Data for this task Start Marker
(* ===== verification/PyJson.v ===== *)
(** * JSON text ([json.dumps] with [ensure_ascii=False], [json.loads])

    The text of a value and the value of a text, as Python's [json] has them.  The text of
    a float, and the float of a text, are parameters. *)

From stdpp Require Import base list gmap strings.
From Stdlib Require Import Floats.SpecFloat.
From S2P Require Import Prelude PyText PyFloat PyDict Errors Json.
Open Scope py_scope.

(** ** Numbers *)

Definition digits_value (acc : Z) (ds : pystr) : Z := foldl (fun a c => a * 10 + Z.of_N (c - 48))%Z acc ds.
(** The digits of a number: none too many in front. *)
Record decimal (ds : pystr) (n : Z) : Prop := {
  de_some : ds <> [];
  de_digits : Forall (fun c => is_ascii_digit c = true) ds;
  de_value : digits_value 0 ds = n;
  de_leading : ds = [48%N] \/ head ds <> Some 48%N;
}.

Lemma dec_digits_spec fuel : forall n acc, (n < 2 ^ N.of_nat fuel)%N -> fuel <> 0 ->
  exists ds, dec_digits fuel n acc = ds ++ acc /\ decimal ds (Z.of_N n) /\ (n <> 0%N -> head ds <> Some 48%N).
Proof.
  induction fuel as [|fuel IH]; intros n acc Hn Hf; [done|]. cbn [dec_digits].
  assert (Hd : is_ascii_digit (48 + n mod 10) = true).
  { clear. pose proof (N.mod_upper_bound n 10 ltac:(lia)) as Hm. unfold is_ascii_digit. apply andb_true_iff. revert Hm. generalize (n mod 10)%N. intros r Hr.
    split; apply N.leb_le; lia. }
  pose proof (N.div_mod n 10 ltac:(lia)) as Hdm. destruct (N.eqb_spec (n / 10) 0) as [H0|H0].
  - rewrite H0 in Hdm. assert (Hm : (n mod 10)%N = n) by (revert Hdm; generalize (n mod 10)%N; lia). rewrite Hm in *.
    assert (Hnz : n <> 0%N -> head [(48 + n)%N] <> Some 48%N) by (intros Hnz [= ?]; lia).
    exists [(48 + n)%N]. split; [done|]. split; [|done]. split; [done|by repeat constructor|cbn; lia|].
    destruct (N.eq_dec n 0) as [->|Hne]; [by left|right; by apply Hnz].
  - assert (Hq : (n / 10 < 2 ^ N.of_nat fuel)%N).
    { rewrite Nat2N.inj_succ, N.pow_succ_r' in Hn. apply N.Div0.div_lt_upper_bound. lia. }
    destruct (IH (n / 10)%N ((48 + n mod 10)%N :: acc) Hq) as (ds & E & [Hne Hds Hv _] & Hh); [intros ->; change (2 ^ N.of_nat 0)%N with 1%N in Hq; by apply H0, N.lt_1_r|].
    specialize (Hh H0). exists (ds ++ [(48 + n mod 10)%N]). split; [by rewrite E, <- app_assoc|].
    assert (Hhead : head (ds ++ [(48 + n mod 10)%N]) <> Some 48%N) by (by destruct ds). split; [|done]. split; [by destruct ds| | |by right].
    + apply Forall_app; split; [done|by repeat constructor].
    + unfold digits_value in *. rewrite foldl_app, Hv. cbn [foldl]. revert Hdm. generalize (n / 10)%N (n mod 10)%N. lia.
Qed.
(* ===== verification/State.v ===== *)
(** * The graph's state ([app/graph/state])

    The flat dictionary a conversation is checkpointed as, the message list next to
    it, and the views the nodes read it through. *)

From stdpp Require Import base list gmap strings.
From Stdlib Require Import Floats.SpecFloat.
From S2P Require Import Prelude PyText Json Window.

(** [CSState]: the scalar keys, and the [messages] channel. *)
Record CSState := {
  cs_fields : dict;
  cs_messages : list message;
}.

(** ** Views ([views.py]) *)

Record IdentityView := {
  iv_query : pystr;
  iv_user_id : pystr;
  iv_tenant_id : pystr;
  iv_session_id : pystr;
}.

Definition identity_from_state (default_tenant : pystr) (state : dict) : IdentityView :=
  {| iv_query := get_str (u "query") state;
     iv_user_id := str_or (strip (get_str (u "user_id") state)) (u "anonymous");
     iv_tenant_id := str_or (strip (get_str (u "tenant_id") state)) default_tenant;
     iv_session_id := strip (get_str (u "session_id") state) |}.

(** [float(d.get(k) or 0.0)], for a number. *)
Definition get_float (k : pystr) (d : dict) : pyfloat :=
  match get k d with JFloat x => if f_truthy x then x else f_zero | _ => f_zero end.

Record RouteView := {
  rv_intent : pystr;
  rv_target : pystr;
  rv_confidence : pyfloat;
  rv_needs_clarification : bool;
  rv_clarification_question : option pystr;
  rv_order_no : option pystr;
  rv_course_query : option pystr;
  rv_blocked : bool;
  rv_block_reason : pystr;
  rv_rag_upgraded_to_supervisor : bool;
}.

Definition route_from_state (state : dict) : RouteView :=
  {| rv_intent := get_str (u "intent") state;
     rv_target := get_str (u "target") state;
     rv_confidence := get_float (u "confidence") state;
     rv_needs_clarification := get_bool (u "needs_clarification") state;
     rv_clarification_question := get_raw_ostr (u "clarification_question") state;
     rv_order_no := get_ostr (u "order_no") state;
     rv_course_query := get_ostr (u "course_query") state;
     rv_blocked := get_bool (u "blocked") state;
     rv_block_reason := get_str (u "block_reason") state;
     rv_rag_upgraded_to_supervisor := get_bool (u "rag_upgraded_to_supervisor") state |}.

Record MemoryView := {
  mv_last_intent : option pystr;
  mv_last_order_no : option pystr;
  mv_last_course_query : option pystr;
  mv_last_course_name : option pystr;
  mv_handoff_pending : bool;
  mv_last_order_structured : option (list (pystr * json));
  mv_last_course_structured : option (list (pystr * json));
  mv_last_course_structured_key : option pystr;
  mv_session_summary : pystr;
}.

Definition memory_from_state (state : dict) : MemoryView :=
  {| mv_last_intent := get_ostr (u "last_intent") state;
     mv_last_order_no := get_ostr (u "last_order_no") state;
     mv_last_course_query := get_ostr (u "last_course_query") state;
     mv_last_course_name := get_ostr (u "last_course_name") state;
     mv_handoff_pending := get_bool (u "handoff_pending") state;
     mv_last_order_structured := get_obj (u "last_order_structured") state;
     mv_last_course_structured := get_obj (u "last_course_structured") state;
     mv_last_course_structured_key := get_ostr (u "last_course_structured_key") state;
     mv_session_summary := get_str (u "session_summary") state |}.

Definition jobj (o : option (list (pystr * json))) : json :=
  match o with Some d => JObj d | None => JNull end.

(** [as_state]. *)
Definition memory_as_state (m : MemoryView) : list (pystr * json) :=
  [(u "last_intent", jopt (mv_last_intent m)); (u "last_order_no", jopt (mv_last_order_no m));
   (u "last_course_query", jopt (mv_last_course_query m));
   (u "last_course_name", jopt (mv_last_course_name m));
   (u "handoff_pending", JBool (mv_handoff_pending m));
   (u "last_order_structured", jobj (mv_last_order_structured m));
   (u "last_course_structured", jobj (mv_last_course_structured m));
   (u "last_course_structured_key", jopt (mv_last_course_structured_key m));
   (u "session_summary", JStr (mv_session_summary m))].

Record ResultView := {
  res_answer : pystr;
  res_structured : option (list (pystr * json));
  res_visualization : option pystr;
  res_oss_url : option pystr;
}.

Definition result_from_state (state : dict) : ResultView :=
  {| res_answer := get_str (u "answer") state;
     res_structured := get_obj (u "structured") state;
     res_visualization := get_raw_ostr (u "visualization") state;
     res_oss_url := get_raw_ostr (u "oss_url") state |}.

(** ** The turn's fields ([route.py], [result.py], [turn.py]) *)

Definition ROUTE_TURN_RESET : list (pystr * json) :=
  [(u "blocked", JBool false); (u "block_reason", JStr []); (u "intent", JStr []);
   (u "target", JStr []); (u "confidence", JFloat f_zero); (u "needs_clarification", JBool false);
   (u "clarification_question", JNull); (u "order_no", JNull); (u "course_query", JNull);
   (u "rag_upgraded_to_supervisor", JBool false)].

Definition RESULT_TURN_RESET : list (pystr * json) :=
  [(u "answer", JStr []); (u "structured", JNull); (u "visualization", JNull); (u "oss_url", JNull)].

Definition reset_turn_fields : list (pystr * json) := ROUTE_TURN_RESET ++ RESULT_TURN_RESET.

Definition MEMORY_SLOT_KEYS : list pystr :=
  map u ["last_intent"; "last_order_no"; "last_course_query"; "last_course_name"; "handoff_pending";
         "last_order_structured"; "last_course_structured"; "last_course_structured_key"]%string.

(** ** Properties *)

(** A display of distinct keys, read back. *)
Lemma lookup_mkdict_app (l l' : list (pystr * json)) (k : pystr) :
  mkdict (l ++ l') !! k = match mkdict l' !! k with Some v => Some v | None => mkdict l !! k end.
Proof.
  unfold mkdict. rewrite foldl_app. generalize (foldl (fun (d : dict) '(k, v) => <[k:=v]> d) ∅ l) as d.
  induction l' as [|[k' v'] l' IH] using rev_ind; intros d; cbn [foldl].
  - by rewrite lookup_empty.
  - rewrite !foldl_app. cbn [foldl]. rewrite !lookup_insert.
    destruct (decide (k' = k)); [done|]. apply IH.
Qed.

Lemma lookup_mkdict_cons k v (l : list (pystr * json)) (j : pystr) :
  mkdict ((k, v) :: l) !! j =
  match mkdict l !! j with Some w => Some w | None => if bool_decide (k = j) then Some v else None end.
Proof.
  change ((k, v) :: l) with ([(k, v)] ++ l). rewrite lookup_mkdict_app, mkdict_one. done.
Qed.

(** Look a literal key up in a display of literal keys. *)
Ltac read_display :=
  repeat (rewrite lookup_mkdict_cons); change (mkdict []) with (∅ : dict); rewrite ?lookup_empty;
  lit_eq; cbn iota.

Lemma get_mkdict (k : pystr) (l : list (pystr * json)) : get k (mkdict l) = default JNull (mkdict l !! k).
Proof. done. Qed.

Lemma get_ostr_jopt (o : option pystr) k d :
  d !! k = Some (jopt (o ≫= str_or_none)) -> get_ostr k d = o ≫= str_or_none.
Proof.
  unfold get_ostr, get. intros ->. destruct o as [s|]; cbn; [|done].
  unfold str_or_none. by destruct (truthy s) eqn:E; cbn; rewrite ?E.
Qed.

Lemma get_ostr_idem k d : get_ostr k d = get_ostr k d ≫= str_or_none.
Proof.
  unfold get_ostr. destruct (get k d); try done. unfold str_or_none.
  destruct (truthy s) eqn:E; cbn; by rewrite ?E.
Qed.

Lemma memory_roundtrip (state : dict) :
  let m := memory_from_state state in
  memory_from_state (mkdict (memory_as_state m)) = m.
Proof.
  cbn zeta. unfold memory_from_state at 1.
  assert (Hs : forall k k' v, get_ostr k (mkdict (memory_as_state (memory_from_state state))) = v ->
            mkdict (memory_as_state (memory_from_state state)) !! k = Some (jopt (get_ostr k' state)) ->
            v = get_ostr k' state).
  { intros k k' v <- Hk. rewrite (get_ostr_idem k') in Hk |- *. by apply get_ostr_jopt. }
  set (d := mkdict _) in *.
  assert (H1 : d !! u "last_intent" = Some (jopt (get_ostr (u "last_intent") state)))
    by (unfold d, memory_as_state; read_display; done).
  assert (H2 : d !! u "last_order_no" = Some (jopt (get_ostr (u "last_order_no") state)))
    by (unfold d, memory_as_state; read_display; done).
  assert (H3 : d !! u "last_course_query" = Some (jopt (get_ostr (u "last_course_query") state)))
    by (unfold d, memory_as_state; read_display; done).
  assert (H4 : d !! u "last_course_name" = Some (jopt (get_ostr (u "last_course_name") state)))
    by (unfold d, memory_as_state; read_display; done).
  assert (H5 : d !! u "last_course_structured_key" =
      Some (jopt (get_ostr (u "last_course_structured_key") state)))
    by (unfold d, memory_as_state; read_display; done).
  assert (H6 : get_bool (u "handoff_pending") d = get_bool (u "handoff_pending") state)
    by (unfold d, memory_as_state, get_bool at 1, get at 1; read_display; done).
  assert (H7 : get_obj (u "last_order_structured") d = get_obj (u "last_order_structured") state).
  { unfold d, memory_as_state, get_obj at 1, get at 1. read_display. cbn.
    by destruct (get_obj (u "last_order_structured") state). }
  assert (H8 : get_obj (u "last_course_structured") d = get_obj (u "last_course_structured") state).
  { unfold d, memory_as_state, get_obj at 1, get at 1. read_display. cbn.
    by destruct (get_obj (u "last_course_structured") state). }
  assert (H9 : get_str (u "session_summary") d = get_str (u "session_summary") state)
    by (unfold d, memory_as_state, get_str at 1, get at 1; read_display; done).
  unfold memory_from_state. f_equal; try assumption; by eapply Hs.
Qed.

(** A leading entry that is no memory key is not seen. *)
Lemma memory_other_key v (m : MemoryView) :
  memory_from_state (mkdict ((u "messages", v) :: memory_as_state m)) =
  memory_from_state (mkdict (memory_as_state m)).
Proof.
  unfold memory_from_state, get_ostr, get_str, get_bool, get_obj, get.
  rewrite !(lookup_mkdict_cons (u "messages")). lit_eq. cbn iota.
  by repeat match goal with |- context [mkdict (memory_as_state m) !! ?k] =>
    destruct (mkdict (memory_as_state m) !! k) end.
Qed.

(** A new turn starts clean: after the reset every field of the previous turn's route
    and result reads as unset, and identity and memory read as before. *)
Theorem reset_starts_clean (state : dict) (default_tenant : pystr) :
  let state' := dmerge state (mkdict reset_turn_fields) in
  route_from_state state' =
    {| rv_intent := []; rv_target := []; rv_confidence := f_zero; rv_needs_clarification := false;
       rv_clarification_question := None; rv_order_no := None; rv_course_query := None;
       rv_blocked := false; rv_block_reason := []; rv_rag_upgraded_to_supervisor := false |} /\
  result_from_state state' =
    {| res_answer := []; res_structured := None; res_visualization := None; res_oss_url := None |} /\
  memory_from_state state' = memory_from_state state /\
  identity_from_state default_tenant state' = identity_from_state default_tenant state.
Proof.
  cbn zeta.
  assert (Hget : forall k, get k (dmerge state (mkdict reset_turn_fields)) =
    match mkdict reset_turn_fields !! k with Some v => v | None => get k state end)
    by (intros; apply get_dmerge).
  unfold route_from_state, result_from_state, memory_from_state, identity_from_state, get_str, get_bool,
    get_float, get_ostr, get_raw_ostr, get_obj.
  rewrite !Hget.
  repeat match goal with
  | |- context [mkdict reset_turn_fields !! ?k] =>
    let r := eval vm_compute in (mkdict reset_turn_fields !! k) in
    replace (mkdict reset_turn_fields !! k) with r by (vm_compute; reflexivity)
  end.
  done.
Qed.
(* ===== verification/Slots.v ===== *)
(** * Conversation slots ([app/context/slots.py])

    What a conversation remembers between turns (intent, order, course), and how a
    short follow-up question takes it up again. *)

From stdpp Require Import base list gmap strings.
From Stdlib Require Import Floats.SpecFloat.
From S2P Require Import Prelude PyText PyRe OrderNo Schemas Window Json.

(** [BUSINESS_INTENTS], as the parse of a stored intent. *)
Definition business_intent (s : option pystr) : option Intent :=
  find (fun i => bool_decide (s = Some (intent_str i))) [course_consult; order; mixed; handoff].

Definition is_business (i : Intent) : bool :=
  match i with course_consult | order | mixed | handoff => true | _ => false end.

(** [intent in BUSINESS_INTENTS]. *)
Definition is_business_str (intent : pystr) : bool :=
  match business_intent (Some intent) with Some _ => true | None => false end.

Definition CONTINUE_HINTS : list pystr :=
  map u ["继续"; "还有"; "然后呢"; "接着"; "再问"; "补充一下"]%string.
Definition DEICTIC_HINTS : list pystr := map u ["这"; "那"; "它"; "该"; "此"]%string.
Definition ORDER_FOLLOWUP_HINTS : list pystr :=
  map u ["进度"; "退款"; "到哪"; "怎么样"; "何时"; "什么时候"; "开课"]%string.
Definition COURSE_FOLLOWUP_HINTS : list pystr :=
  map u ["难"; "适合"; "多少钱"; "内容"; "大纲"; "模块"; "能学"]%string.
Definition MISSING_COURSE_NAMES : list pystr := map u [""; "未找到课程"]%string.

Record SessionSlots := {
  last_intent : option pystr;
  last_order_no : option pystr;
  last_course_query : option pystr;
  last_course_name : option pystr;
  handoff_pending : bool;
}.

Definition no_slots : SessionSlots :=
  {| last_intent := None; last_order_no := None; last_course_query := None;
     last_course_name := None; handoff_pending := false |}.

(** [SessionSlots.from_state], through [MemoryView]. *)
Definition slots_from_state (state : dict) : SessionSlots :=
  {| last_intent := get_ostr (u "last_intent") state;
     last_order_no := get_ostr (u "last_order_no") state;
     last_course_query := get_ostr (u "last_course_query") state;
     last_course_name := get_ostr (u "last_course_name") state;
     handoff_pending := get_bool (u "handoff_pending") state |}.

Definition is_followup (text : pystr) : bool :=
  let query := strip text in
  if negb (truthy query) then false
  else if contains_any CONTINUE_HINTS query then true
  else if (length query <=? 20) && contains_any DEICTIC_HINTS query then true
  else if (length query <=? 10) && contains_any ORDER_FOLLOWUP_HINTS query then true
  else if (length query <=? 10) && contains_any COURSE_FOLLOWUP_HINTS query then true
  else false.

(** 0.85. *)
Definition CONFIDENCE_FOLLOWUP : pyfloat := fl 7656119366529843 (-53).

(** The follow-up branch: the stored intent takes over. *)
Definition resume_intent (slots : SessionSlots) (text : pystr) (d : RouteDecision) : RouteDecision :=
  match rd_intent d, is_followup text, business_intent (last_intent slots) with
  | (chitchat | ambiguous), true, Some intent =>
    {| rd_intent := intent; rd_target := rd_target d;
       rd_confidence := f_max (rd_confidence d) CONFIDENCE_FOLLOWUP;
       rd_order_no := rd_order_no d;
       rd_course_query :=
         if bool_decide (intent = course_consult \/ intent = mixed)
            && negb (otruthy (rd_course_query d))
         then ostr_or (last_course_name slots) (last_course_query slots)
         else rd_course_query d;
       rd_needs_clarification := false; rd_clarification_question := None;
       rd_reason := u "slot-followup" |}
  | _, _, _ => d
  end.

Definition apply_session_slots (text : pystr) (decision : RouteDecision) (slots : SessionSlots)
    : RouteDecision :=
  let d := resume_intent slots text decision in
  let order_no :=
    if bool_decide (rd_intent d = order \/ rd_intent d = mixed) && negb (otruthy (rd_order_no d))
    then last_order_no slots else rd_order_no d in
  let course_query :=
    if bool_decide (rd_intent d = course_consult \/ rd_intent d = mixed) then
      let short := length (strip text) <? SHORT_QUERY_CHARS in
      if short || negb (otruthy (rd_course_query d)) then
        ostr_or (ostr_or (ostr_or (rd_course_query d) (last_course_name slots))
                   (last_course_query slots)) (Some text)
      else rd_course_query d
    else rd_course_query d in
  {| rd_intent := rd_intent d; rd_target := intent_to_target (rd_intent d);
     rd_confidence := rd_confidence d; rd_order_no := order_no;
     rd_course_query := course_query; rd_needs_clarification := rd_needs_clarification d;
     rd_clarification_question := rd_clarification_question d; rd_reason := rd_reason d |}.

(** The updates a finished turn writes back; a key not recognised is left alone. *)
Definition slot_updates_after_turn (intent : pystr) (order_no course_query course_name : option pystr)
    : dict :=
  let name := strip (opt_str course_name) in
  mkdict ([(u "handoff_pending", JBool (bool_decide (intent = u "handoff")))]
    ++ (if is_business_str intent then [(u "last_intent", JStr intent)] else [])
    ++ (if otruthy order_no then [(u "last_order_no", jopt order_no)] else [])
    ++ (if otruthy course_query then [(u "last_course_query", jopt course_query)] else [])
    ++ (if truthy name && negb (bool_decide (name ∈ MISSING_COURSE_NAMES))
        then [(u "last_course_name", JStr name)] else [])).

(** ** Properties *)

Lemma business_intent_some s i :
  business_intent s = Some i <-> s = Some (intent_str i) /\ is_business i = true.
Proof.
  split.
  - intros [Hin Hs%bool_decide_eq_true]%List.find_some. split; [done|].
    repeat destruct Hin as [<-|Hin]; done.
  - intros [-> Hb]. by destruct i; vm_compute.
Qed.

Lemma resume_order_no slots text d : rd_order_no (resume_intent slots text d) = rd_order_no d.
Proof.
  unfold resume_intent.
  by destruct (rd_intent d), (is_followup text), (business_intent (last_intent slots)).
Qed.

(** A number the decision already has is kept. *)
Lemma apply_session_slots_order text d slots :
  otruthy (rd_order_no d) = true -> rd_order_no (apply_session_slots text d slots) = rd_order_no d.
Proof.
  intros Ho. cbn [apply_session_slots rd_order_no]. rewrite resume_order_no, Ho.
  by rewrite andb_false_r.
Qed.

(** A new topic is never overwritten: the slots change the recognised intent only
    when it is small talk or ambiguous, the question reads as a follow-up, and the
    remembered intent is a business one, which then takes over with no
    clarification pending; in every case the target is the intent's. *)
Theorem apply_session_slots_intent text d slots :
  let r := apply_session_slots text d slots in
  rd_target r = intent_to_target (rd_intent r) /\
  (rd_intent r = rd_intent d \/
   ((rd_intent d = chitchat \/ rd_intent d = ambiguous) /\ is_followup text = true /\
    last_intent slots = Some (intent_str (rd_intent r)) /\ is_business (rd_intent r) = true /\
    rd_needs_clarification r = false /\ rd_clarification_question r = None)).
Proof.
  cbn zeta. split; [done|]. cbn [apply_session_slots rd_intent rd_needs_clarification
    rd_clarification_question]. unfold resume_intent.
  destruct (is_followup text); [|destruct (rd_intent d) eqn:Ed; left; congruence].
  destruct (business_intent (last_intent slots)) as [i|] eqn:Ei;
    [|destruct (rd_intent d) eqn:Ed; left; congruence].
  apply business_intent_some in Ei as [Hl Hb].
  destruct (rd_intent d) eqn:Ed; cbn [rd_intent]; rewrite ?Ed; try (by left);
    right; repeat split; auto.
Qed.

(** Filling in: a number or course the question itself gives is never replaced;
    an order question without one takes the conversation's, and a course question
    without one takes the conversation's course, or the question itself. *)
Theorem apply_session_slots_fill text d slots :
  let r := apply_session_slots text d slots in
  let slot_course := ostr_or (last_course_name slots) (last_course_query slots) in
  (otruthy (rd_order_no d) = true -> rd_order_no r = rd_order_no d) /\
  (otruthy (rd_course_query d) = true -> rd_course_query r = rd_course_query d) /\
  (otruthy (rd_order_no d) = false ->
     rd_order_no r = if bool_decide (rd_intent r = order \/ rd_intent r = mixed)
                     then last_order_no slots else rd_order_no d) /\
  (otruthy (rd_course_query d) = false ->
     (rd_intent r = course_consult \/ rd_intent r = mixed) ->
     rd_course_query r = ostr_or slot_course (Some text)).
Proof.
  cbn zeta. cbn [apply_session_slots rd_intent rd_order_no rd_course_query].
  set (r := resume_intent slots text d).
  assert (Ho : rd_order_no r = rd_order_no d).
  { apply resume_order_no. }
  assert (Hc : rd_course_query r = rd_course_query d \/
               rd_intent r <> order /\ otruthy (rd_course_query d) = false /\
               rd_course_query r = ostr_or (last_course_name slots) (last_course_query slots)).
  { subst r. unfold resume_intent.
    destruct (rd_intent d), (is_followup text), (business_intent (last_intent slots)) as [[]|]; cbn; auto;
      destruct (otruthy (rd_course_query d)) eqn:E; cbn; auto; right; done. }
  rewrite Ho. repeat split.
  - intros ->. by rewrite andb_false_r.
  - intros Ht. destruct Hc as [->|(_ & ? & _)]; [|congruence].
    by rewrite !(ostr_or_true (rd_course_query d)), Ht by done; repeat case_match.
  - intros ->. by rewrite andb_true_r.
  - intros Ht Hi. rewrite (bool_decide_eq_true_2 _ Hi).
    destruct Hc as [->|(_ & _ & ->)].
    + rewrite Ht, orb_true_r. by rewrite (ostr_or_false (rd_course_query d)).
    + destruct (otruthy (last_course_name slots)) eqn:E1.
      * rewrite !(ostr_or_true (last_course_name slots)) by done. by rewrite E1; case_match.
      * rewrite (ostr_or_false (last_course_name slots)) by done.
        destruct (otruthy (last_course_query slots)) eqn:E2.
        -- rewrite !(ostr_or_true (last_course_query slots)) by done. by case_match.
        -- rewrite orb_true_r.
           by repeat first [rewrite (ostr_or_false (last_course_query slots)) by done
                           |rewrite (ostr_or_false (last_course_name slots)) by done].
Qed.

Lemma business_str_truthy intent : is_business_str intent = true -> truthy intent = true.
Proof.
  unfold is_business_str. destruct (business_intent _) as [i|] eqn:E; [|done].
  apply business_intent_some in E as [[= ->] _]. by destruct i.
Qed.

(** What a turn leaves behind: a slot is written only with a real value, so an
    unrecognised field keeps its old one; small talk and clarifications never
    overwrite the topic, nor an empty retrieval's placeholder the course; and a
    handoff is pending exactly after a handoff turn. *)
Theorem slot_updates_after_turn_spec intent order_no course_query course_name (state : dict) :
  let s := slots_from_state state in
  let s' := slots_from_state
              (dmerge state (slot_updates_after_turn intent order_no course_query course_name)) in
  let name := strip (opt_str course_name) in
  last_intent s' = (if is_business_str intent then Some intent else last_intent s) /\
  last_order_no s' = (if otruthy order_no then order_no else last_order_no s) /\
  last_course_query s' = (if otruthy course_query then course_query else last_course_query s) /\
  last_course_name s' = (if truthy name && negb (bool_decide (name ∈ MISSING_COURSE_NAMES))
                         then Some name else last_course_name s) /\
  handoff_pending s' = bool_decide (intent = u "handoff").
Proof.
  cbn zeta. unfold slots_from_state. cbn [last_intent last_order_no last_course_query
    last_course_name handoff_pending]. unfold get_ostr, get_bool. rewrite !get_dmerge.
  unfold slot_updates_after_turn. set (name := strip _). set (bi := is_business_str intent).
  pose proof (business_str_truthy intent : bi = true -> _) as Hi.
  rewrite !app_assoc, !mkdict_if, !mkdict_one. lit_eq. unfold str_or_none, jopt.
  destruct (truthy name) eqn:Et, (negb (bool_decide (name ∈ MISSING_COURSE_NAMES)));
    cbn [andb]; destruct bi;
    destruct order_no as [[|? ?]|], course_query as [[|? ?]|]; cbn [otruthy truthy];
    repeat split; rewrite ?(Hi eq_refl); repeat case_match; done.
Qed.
Data for this task End Marker
» **Instructions to follow**
Print again the lines of the entries above that fall between the line holding "apply business_intent_some in Ei" and the line holding "rd_intent r <>", inclusive, exactly as they stand.

» **Reply to the exercise**
  apply business_intent_some in Ei as [Hl Hb].
  destruct (rd_intent d) eqn:Ed; cbn [rd_intent]; rewrite ?Ed; try (by left);
    right; repeat split; auto.
Qed.

(** Filling in: a number or course the question itself gives is never replaced;
    an order question without one takes the conversation's, and a course question
    without one takes the conversation's course, or the question itself. *)
Theorem apply_session_slots_fill text d slots :
  let r := apply_session_slots text d slots in
  let slot_course := ostr_or (last_course_name slots) (last_course_query slots) in
  (otruthy (rd_order_no d) = true -> rd_order_no r = rd_order_no d) /\
  (otruthy (rd_course_query d) = true -> rd_course_query r = rd_course_query d) /\
  (otruthy (rd_order_no d) = false ->
     rd_order_no r = if bool_decide (rd_intent r = order \/ rd_intent r = mixed)
                     then last_order_no slots else rd_order_no d) /\
  (otruthy (rd_course_query d) = false ->
     (rd_intent r = course_consult \/ rd_intent r = mixed) ->
     rd_course_query r = ostr_or slot_course (Some text)).
Proof.
  cbn zeta. cbn [apply_session_slots rd_intent rd_order_no rd_course_query].
  set (r := resume_intent slots text d).
  assert (Ho : rd_order_no r = rd_order_no d).
  { apply resume_order_no. }
  assert (Hc : rd_course_query r = rd_course_query d \/
               rd_intent r <> order /\ otruthy (rd_course_query d) = false /\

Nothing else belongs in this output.